(* ===== verification/ServiceFacts.v ===== *)
(** * The facts the daemon schedules on ([daemon/service.py])

    What [scheduler_facts_from_state] reads from the saved document: the one
    admitted Mission, the step at its cursor, the attempt it is bound to, the
    evidence of that attempt, its permission, and whether the step's Worker is
    owned, configured as frozen, and ready.  Also the handoff of the step before,
    which the next Worker's prompt contains.

    Outside the document are the configuration, the lookup of a command, the
    runtime's panes and the reading of a pane's text ([runtime/readiness.py]);
    they are given ([probe_world]). *)
From S2P Require Import Prelude PyStr PyVal ReviewVerdict ReviewGroup Json Protocol Handoff Lease Store Conversation Attempt Snapshot AttemptStore Recovery.
From S2P Require Import AgentProtocol Governance GovernanceStore Coordinator EvidenceStore AcpPermission MissionStore MissionProgress.
From S2P Require Import Scheduler.

Definition service_error {A} (msg : string) : result A := Err (ServiceError msg).

(** ** Worker panes *)

Record runtime_backend := RuntimeBackend { be_pane_exists : string -> result bool; be_capture_output : string -> result string }.
Record probe_world := ProbeWorld {
  pw_command : string -> result bool;  (** the command is a file, or is found on the path *)
  pw_backend : option runtime_backend;
  pw_classify : string -> string -> result (string * option string)  (** status and reason *)
}.

(** What a probe of a pane says: is the Worker ready, and if not why. *)
Definition probe_tmux_worker_readiness (pw : probe_world) (backend : runtime_backend) (agent : AgentSpec) (pane_id : string)
    : bool * option string :=
  let readiness :=
    exists_ ← be_pane_exists backend pane_id;
    if exists_ : bool then output ← be_capture_output backend pane_id; r ← pw_classify pw (ag_provider agent) output; Ok (Some r)
    else Ok None in
  match readiness with
  | Err _ => (false, Some "tmux Worker readiness check failed")
  | Ok None => (false, Some "tmux Worker pane is unavailable")
  | Ok (Some (status, reason)) =>
      if String.eqb status "ready" then (true, None)
      else
        let blocker := if String.eqb status "setup_required" then "tmux Worker setup required" else "tmux Worker is not ready" in
        (false, Some (match reason with
                      | Some r => if nonempty r then blocker +:+ ": " +:+ r else blocker
                      | None => blocker
                      end))
  end.

Definition text_or_none (o : option string) : pyval := match o with Some s => PStr s | None => PNone end.

(** [sorted(rows, key=...)[-1]] by two texts: the last of the greatest. *)
Definition last_greatest (key : dict -> string * string) (rows : list dict) : option dict :=
  match rows with
  | [] => None
  | r :: rows => Some (foldl (fun best d => if key_lt (key d) (key best) then best else d) r rows)
  end.

Section facts.
Context {env : LeaseEnv} {ft : FloatText} {lim : RecursionLimits} {repr : PyRepr}.

(** ** Ownership *)

Definition _worker_ownership_state (state : dict) (agent_id : string) : result string :=
  p ← validate_conversation_history (conversation_base state) (AgentProtocol.rows_of "conversation_state_transitions" state);
  Ok (GovernanceStore.ownership_of p agent_id).

(** ** The permission of an attempt *)

Definition PERMISSION_INVALID : string := "Mission permission state is invalid".
Definition permission_records (name : string) (state : dict) : result (list pyval) :=
  match AgentProtocol.rows_of name state with PList l => Ok l | _ => service_error PERMISSION_INVALID end.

********************

- Instructions for the task -
Could you transcribe the entries above word for word, from the line with "else d) r rows)" down to the line with "Definition PERMISSION_INVALID : string", keeping both?

- Written response -
  | r :: rows => Some (foldl (fun best d => if key_lt (key d) (key best) then best else d) r rows)
  end.

Section facts.
Context {env : LeaseEnv} {ft : FloatText} {lim : RecursionLimits} {repr : PyRepr}.

(** ** Ownership *)

Definition _worker_ownership_state (state : dict) (agent_id : string) : result string :=
  p ← validate_conversation_history (conversation_base state) (AgentProtocol.rows_of "conversation_state_transitions" state);
  Ok (GovernanceStore.ownership_of p agent_id).

(** ** The permission of an attempt *)

Definition PERMISSION_INVALID : string := "Mission permission state is invalid".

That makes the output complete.